Mainz (ots) –

In Deutschland leben etwa 6,2 Millionen Erwachsene, die nicht richtig lesen und schreiben können – Arbeiter, Angestellte, Studenten. Auch immer mehr Kinder sind betroffen. Doch Legasthenie und geringe Literalität sind weitgehend Tabuthemen. Die „37°“-Reportage „Immer Ärger mit den Buchstaben – Wenn das Alphabet zur Qual wird“ im ZDF am Dienstag, 5. September 2023, 22.15 Uhr, zeigt, wie wenig Beachtung das Thema „geringe Literalität“ in Deutschland findet, und was es braucht, damit Betroffene sich trauen, ihr Problem zu kommunizieren. Der Film steht ab dem Ausstrahlungstag, 8.00 Uhr, fünf Jahre lang in der ZDFmediathek.

Der 51-jährige Robert hat als Kind nie lesen und schreiben gelernt. Er weiß nicht einmal, ob seine Eltern es konnten. Als er in der Grundschule zwei Mal sitzen bleibt, kommt er auf die Sonderschule und später in ein Heim. Erst dort, mit 14 Jahren, lernt er zu lesen. Ohne Schulabschluss bewirbt er sich als Fahrer bei einem Verkehrsbetrieb – und wird eingestellt. Dass er nicht schreiben kann, merkt jahrzehntelang niemand. Dass er nicht schreiben kann, merkt jahrzehntelang keiner. Bis ein Angriff während einer Nachtschicht Robert zwingt, sein Geheimnis zu lüften. Als er die Übergriffe melden soll, kann er sie nicht zu Papier bringen. Robert ist traumatisiert und wird „dienstunfähig“ geschrieben. Nun kämpft sich Robert zurück ins Arbeitsleben. Dafür lernt er das Schreiben und sucht sich Unterstützung in einer Selbsthilfegruppe für gering literalisierte Menschen.

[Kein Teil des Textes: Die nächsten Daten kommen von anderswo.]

(** The edits the loader makes to the parsed URL before serialising it. *)
Definition withLoaderParams (url : URL) (width : N) (quality : option N) : URL :=
  let p1 := set (lit "w") (Number_toString width) (searchParams url) in
  let p2 := if negb (has (lit "auto") p1) then set (lit "auto") (lit "format") p1 else p1 in
  let p3 :=
    match quality with
    | Some q => if N.eqb q 0 then p2 else set (lit "q") (Number_toString q) p2
    | None => p2
    end in
  {| beforeQuery := beforeQuery url; searchParams := p3; fragment := fragment url |}.

Section Loader.

(** The platform's URL parser and serialiser: [new URL(src)] throws
    ([None]) on a string that is not an absolute URL. *)
Variable parseURL : jsstring -> option URL.
Variable URL_toString : URL -> jsstring.

(** [FALLBACK_AWARE_LOADER({ src, width, quality })] *)
Definition FALLBACK_AWARE_LOADER (src : jsstring) (width : N) (quality : option N)
  : jsstring :=
  if startsWith (lit "/") src
     || startsWith (lit "data:") src
     || startsWith (lit "blob:") src
  then src
  else
    match parseURL src with
    | Some url => URL_toString (withLoaderParams url width quality)
    | None => src
    end.

End Loader.

(** The [src] of an image: a string or a static import. *)
Inductive Src : Type :=
| StringSrc (s : jsstring)
| StaticImport (path : jsstring).

(** What the component does on an error event, oldest first. *)
Inductive Effect : Type :=
| SetCurrentSrc (s : jsstring)
| OnError.

(** The props the error handling reads: [fallbackSrc] (optional), whether
    an [onError] handler was passed, and [src]. *)
Record Props : Type := {
  fallbackSrc : option jsstring;
  onError : bool;
  src : Src
}.

(** [fallbackSrc = INLINE_FALLBACK_SVG] in the parameter list. *)
Definition fallbackOf (props : Props) : jsstring :=
  match fallbackSrc props with
  | Some f => f
  | None => INLINE_FALLBACK_SVG
  end.

Record State : Type := {
  currentSrc : Src;
  trace : list Effect
}.

(** [useState(src)] *)
Definition initialState (props : Props) : State :=
  {| currentSrc := src props; trace := [] |}.

Definition setCurrentSrc (s : jsstring) (st : State) : State :=
  {| currentSrc := StringSrc s; trace := trace st ++ [SetCurrentSrc s] |}.

Definition handleError (props : Props) (st : State) : State :=
  let st1 :=
    match currentSrc st with
    | StringSrc s =>
        if negb (eqb s (fallbackOf props)) then setCurrentSrc (fallbackOf props) st
        else st
    | StaticImport _ => st
    end in
  if onError props then
    {| currentSrc := currentSrc st1; trace := trace st1 ++ [OnError] |}
  else st1.

(** [n] error events in a row. *)
Fixpoint errors (n : nat) (props : Props) (st : State) : State :=
  match n with
  | O => st
  | S n' => errors n' props (handleError props st)
  end.

(** How many pairs of the query have the given name. *)
Definition occurrences (name : jsstring) (params : URLSearchParams) : nat :=
  length (filter (fun kv => eqb name (fst kv)) params).

Definition isSetCurrentSrc (e : Effect) : bool :=
  match e with SetCurrentSrc _ => true | OnError => false end.

Definition isOnError (e : Effect) : bool :=
  match e with OnError => true | SetCurrentSrc _ => false end.

End Image.

(* ------------------------------------------------------------------ *)
(** ** Further vocabulary *)
(* ------------------------------------------------------------------ *)
Module Props.
Import JS.

(** The string is empty once trimmed. *)
Definition blank (s : jsstring) : bool :=
  match trim s with [] => true | _ :: _ => false end.

(** The 500 of the configuration guard. *)
Definition incompleteSettings : Relay.Response :=
  {| Relay.status := 500;
     Relay.body :=
       JObject [(lit "error", JString (lit "Email settings are incomplete on the server."))] |}.

(** The 200 of a relayed message. *)
Definition okSent : Relay.Response :=
  {| Relay.status := 200; Relay.body := JObject [(lit "ok", JBool true)] |}.

(** The email built from the trimmed fields. *)
Definition inquiry (from to name email message : jsstring) : Relay.Email :=
  {| Relay.from := from;
     Relay.to := to;
     Relay.replyTo := email;
     Relay.subject := lit "New portfolio inquiry from " ++ name;
     Relay.text := lit "Name: " ++ name ++ [10%N] ++ lit "Email: " ++ email
                     ++ [10%N; 10%N] ++ message |}.


(** The property names of a draft, in order. *)
Definition keys (fd : Contact.FormData) : list jsstring := map fst fd.

(** A draft with the three fields of the form. *)
Definition draft (name email message : jsstring) : Contact.FormData :=
  [(lit "name", name); (lit "email", email); (lit "message", message)].

Definition isChange (ev : Contact.Event) : bool :=
  match ev with Contact.Change _ => true | _ => false end.

(** What holds of the feedback and of the request count in each status. *)
Definition feedbackInv (f : Contact.Form) : Prop :=
  match Contact.status (Contact.component f) with
  | Contact.idle =>
      Contact.feedbackMessage (Contact.component f) = None /\ Contact.issued f = 0
  | Contact.loading =>
      Contact.feedbackMessage (Contact.component f) = None /\ 0 < Contact.issued f
  | Contact.success | Contact.error =>
      Contact.feedbackMessage (Contact.component f) <> None /\ 0 < Contact.issued f
  end.

(** A string with no whitespace at its start. *)
Definition noLeading (s : jsstring) : Prop :=
  match s with
  | [] => True
  | c :: _ => isWhiteSpace c = false
  end.

(** The draft of a form: its properties start with the three fields, and
    no name occurs twice. *)
Definition shaped (f : Contact.Form) : Prop :=
  NoDup (keys (Contact.formData (Contact.component f)))
  /\ exists extra,
       keys (Contact.formData (Contact.component f)) = keys Contact.emptyForm ++ extra.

Leas (28) Legasthenie wird in der zweiten Klasse diagnostiziert. Obwohl sie schon immer fasziniert von Schriften und Geschichten war, kam ihr erster Aufsatz „komplett rot zurück“, erinnert sie sich. Mühsam kämpft sie sich durch die Schuljahre. Ihre größte Herausforderung: Lea will ihren Master in Grafik und Illustration schaffen und muss dafür eine wissenschaftliche Arbeit schreiben. Ein Schreibkurs an der VHS soll ihr dabei helfen.

Als Bela sieben Jahre alt ist, wird ihm prophezeit, dass er niemals lesen und schreiben lernen werde. Heute ist Bela elf Jahre alt, geht in die sechste Klasse eines Gymnasiums in Hannover und regelmäßig zur Lerntherapie. Beim Lesen hat Bela Fortschritte gemacht. Im Unterricht mitschreiben kann er aber nicht richtig. Und immer wird ihm gesagt, dass er mit seiner Legasthenie kein Abitur machen könne.

Der Film wird mit Untertiteln und Audiodeskription angeboten.